(** The packet [send_trojan_auth] builds. *)
Definition auth_packet {E} (mode : Z) (addr : MixAddrType) (password : list Z) : outcome E (list Z) :=
  n ← Mix.encoded_len addr;
  let buf := vec_extend_from_slice [13; 10; mode]%Z
    (vec_extend_from_slice password (vec_with_capacity (HASH_LEN + 2 + 1 + n + 2))) in
  let '(r, buf) := Mix.write_buf addr buf in
  _ ← r;
  Ok (vdata (vec_extend_from_slice [13; 10]%Z buf)).

Definition send_trojan_auth `{AsyncWrite W} (mode : Z) (addr : MixAddrType) (password : list Z)
    : ST W io_error unit :=
  buf ← st_lift (auth_packet mode addr password);
  write_all buf.

(** ** What [parse] decides *)

Definition addressed_cmd (cmd : Z) : Prop :=
  cmd = TCP_REQUEST_CMD ∨ cmd = UDP_REQUEST_CMD ∨ cmd = LITE_TLS_REQUEST_CMD.

#[export] Instance addressed_cmd_dec cmd : Decision (addressed_cmd cmd).
Proof. unfold addressed_cmd. apply _. Defined.

(** The target and where it ends, as soon as the bytes determine them. *)
Definition target_spec (hash buf : list Z) : outcome ParserError (Z * MixAddrType * nat) :=
  if decide (length buf < HASH_LEN) then Err (Incomplete "") else
  if decide (take HASH_LEN buf ≠ hash) then Err (Invalid "") else
  if decide (length buf < HASH_LEN + 5) then Err (Incomplete "") else
  let cmd := nth (HASH_LEN + 2) buf 0%Z in
  if decide (addressed_cmd cmd) then
    match Mix.from_encoded_bytes (drop (HASH_LEN + 3) buf) with
    | Ok (a, n) => Ok (cmd, a, HASH_LEN + 3 + n)
    | Err (Incomplete _) => Err (Incomplete "")
    | _ => Err (Invalid "")
    end
  else if decide (cmd = ECHO_REQUEST_CMD) then Ok (cmd, MNone, HASH_LEN + 3)
  else Err (Invalid "").

(** The command, the target and the length of the request. *)
Definition parse_spec (hash buf : list Z) : outcome ParserError (Z * MixAddrType * nat) :=
  '(cmd, a, c) ← target_spec hash buf;
  if decide (length buf < c + 2) then Err (Incomplete "") else
  if decide (take 2 (drop c buf) = [13; 10]%Z) then Ok (cmd, a, c + 2) else Err (Invalid "").

(** Errors up to their text. *)
Definition same_error (e e' : ParserError) : Prop :=
  match e, e' with
  | Incomplete _, Incomplete _ | Invalid _, Invalid _ => True
  | _, _ => False
  end.

(** An acceptor between two calls of [parse]: what it keeps of the target is what
    the bytes say. *)
Definition resumable (s : TrojanAcceptor) : Prop :=
  match ta_host s with
  | MNone =>
      ta_cursor s = 0 ∨
      (HASH_LEN ≤ length (ta_bytes s) ∧ take HASH_LEN (ta_bytes s) = ta_password_hash s ∧
       ta_cursor s ≠ 0)
  | a => target_spec (ta_password_hash s) (ta_bytes s) = Ok (ta_cmd_code s, a, ta_cursor s) ∧
         ta_cursor s ≠ 0
  end.

Lemma target_spec_settled hash buf more r :
  target_spec hash buf = r → (match r with Err (Incomplete _) => False | _ => True end) →
  target_spec hash (buf ++ more) = r.
Proof.
  intros <-. unfold target_spec. rewrite !length_app.
  case_decide as H1; [done|]. rewrite (decide_False (P:=length buf + length more < HASH_LEN)) by lia.
  rewrite take_app_le by (unfold HASH_LEN in *; lia). case_decide as H2; [done|].
  case_decide as H3; [done|]. rewrite (decide_False (P:=length buf + length more < HASH_LEN + 5)) by lia.
  rewrite app_nth1 by lia. case_decide as H4; [|done].
  rewrite drop_app_le by lia. intros Hset.
  pose proof (Mix.from_encoded_bytes_total (drop (HASH_LEN + 3) buf)) as Ht.
  rewrite Mix.from_encoded_bytes_app; [done|].
  by destruct (Mix.from_encoded_bytes (drop (HASH_LEN + 3) buf)) as [[]|[]| | |].
Qed.

Lemma target_spec_bounds hash buf cmd a c :
  target_spec hash buf = Ok (cmd, a, c) → c ≤ length buf ∧ HASH_LEN + 3 ≤ c ∧
    (addressed_cmd cmd ∧ a ≠ MNone ∨ cmd = ECHO_REQUEST_CMD ∧ a = MNone).
Proof.
  unfold target_spec. case_decide; [done|]. case_decide; [done|]. case_decide as Hl; [done|].
  case_decide as Hc.
  - pose proof (Mix.from_encoded_bytes_total (drop (HASH_LEN + 3) buf)) as Ht.
    destruct (Mix.from_encoded_bytes _) as [[a' n]|[]| | |]; try done.
    intros [= <- <- <-]. destruct Ht as (Hn & _ & Hne & _). rewrite length_drop in Hn. split_and!; [unfold HASH_LEN in *; lia..|by left].
  - case_decide; [|done]. intros [= <- <- <-]. split_and!; [unfold HASH_LEN in *; lia..|by right].
Qed.

Lemma target_spec_hash hash buf v :
  target_spec hash buf = Ok v → HASH_LEN ≤ length buf ∧ take HASH_LEN buf = hash.
Proof.
  unfold target_spec. case_decide; [done|]. case_decide as Hh; [done|]. intros _.
  split; [lia|]. done.
Qed.

(** A decision stands whatever follows. *)
Lemma parse_spec_settled hash buf more r :
  parse_spec hash buf = r → (match r with Err (Incomplete _) => False | _ => True end) →
  parse_spec hash (buf ++ more) = r.
Proof.
  intros <-. unfold parse_spec.
  destruct (target_spec hash buf) as [[[cmd a] c]|[msg|msg]| | |] eqn:E; cbn -[take drop]; try done;
    intros Hs; rewrite (target_spec_settled _ _ _ _ E) by done; cbn -[take drop]; try done.
  rewrite length_app. case_decide as H1; [done|].
  rewrite (decide_False (P:=length buf + length more < c + 2)) by lia.
  rewrite drop_app_le, take_app_le by (rewrite ?length_drop; lia). done.
Qed.

(** *** [parse] against its specification *)

(** The target part of [parse]. *)
Definition parse_target : ST TrojanAcceptor ParserError unit :=
  s ← st_get;
  (if decide (ta_cursor s = 0) then verify else mret tt);;
  s ← st_get;
  (if Mix.is_none (ta_host s) then set_host_and_port else mret tt).

Lemma verify_run s :
  verify s =
    if decide (length (ta_bytes s) < HASH_LEN) then
      (Err (Incomplete "Target::verify self.buf.len() < HASH_LEN"), s)
    else if decide (take HASH_LEN (ta_bytes s) = ta_password_hash s)
    then (Ok tt, ta_set_cursor (HASH_LEN + 2) s)
    else (Err (Invalid "Target::verify hash invalid"), s).
Proof.
  unfold verify. rewrite st_get_bind. case_decide as H1; [done|].
  rewrite slice_Ok by (unfold HASH_LEN in *; lia). rewrite st_lift_Ok_bind, Nat.sub_0_r, drop_0.
  by case_decide.
Qed.

Lemma cursor_from_encoded (cv : CursorVec) :
  cv_cursor cv ≤ length (cv_vec cv) →
  Mix.from_encoded cv =
    match Mix.from_encoded_bytes (drop (cv_cursor cv) (cv_vec cv)) with
    | Ok (a, n) => (Ok a, mkCursorVec (cv_cursor cv + n) (cv_vec cv))
    | Err e => (Err e, cv)
    | _ => (Pending, cv)
    end.
Proof.
  intros Hc. unfold Mix.from_encoded. rewrite st_get_bind. cbn [chunk CursorVec_CursoredBuffer].
  unfold cursor_vec_chunk. rewrite slice_from_Ok, st_lift_Ok_bind by done.
  pose proof (Mix.from_encoded_bytes_total (drop (cv_cursor cv) (cv_vec cv))) as Ht.
  rewrite st_bind_split. unfold st_lift at 1.
  destruct (Mix.from_encoded_bytes _) as [[a n]|e| | |]; try done.
  destruct Ht as (Hn & _). rewrite length_drop in Hn. rewrite st_bind_split. cbn.
  unfold cursor_vec_advance. by rewrite decide_True by lia.
Qed.

(** The state in which [set_host_and_port] decides about the command. *)
Definition ta_at_cmd (s : TrojanAcceptor) : TrojanAcceptor :=
  ta_set_cmd (nth (HASH_LEN + 2) (ta_bytes s) 0%Z) (ta_set_cursor (HASH_LEN + 3) s).

Lemma set_host_and_port_run s :
  set_host_and_port s =
    if decide (length (ta_bytes s) < HASH_LEN + 5) then
      (Err (Incomplete "TrojanAcceptor::set_host_and_port cmd"), s)
    else if decide (addressed_cmd (nth (HASH_LEN + 2) (ta_bytes s) 0%Z)) then
      match Mix.from_encoded_bytes (drop (HASH_LEN + 3) (ta_bytes s)) with
      | Ok (a, n) => (Ok tt, ta_set_host a (ta_set_cursor (HASH_LEN + 3 + n) (ta_at_cmd s)))
      | Err e => (Err e, ta_at_cmd s)
      | _ => (Pending, ta_at_cmd s)
      end
    else if decide (nth (HASH_LEN + 2) (ta_bytes s) 0%Z = ECHO_REQUEST_CMD) then (Ok tt, ta_at_cmd s)
    else (Err (Invalid "Target::verify invalid connection type"), ta_at_cmd s).
Proof.
  unfold set_host_and_port, expect_buf_len. rewrite st_get_bind. case_decide as H1; [done|].
  rewrite st_lift_Ok_bind, st_modify_bind.
  destruct (lookup_lt_is_Some_2 (ta_bytes s) (HASH_LEN + 2)) as [cmd Hcmd]; [unfold HASH_LEN in *; lia|].
  rewrite (index_Ok _ _ cmd Hcmd), st_lift_Ok_bind, st_modify_bind.
  unfold ta_at_cmd. rewrite (nth_lookup_Some _ _ _ _ Hcmd). case_decide as H2.
  - rewrite (decide_True (P:=addressed_cmd cmd)) by exact H2. unfold on_cursor_buf. rewrite st_zoom_bind. cbn [ta_cursor ta_set_cmd ta_set_cursor].
    rewrite cursor_from_encoded by (cbn [cv_cursor cv_vec]; unfold ta_bytes in *; cbn [ta_buf ta_set_cmd ta_set_cursor]; lia).
    cbn [cv_cursor cv_vec]. unfold ta_bytes. cbn [ta_buf ta_set_cmd ta_set_cursor].
    by destruct (Mix.from_encoded_bytes _) as [[a n]| | | |].
  - rewrite (decide_False (P:=addressed_cmd cmd)) by exact H2. by case_decide.
Qed.

Definition same_request (s s' : TrojanAcceptor) : Prop :=
  ta_buf s' = ta_buf s ∧ ta_password_hash s' = ta_password_hash s ∧
  ta_fallback_port s' = ta_fallback_port s.

(** How a run agrees with the verdict on the bytes. *)
Definition agrees (s : TrojanAcceptor) (v : outcome ParserError (Z * MixAddrType * nat))
    (r : outcome ParserError unit) (s' : TrojanAcceptor) : Prop :=
  same_request s s' ∧
  match r, v with
  | Ok _, Ok (cmd, a, c) => ta_host s' = a ∧ ta_cmd_code s' = cmd ∧ ta_cursor s' = c
  | Err e, Err e' => same_error e e' ∧ (match e with Incomplete _ => resumable s' | _ => True end)
  | _, _ => False
  end.

Lemma resumable_none s :
  ta_host s = MNone →
  HASH_LEN ≤ length (ta_bytes s) → take HASH_LEN (ta_bytes s) = ta_password_hash s →
  ta_cursor s ≠ 0 → resumable s.
Proof. unfold resumable. intros ->. by right. Qed.

Lemma set_host_agrees s :
  HASH_LEN ≤ length (ta_bytes s) → take HASH_LEN (ta_bytes s) = ta_password_hash s →
  ta_host s = MNone → ta_cursor s ≠ 0 →
  agrees s (target_spec (ta_password_hash s) (ta_bytes s)) (set_host_and_port s).1 (set_host_and_port s).2.
Proof.
  intros Hlen Hhash Hhost Hc. rewrite set_host_and_port_run. unfold target_spec, agrees.
  rewrite (decide_False (P:=length _ < HASH_LEN)) by lia. rewrite (decide_False (P:=take _ _ ≠ _)) by auto.
  pose proof (resumable_none s Hhost Hlen Hhash Hc) as Hres.
  assert (resumable (ta_at_cmd s)) as Hat by (by apply resumable_none).
  case_decide as H1; [by split_and!|].
  case_decide as H2.
  - pose proof (Mix.from_encoded_bytes_total (drop (HASH_LEN + 3) (ta_bytes s))) as Ht.
    destruct (Mix.from_encoded_bytes _) as [[a n]|[msg|msg]| | |]; by split_and!.
  - case_decide as H3; by split_and!.
Qed.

+++

* [What needs to be done]: Where the data above reaches the line holding "target_spec hash (buf ++ more) = r.", begin printing, and stop after the line holding "destruct (Mix.from_encoded_bytes _) as [[a'". Each line must be reproduced exactly, with nothing else added.

* [Answer box]:
  target_spec hash (buf ++ more) = r.
Proof.
  intros <-. unfold target_spec. rewrite !length_app.
  case_decide as H1; [done|]. rewrite (decide_False (P:=length buf + length more < HASH_LEN)) by lia.
  rewrite take_app_le by (unfold HASH_LEN in *; lia). case_decide as H2; [done|].
  case_decide as H3; [done|]. rewrite (decide_False (P:=length buf + length more < HASH_LEN + 5)) by lia.
  rewrite app_nth1 by lia. case_decide as H4; [|done].
  rewrite drop_app_le by lia. intros Hset.
  pose proof (Mix.from_encoded_bytes_total (drop (HASH_LEN + 3) buf)) as Ht.
  rewrite Mix.from_encoded_bytes_app; [done|].
  by destruct (Mix.from_encoded_bytes (drop (HASH_LEN + 3) buf)) as [[]|[]| | |].
Qed.

Lemma target_spec_bounds hash buf cmd a c :
  target_spec hash buf = Ok (cmd, a, c) → c ≤ length buf ∧ HASH_LEN + 3 ≤ c ∧
    (addressed_cmd cmd ∧ a ≠ MNone ∨ cmd = ECHO_REQUEST_CMD ∧ a = MNone).
Proof.
  unfold target_spec. case_decide; [done|]. case_decide; [done|]. case_decide as Hl; [done|].
  case_decide as Hc.
  - pose proof (Mix.from_encoded_bytes_total (drop (HASH_LEN + 3) buf)) as Ht.
    destruct (Mix.from_encoded_bytes _) as [[a' n]|[]| | |]; try done.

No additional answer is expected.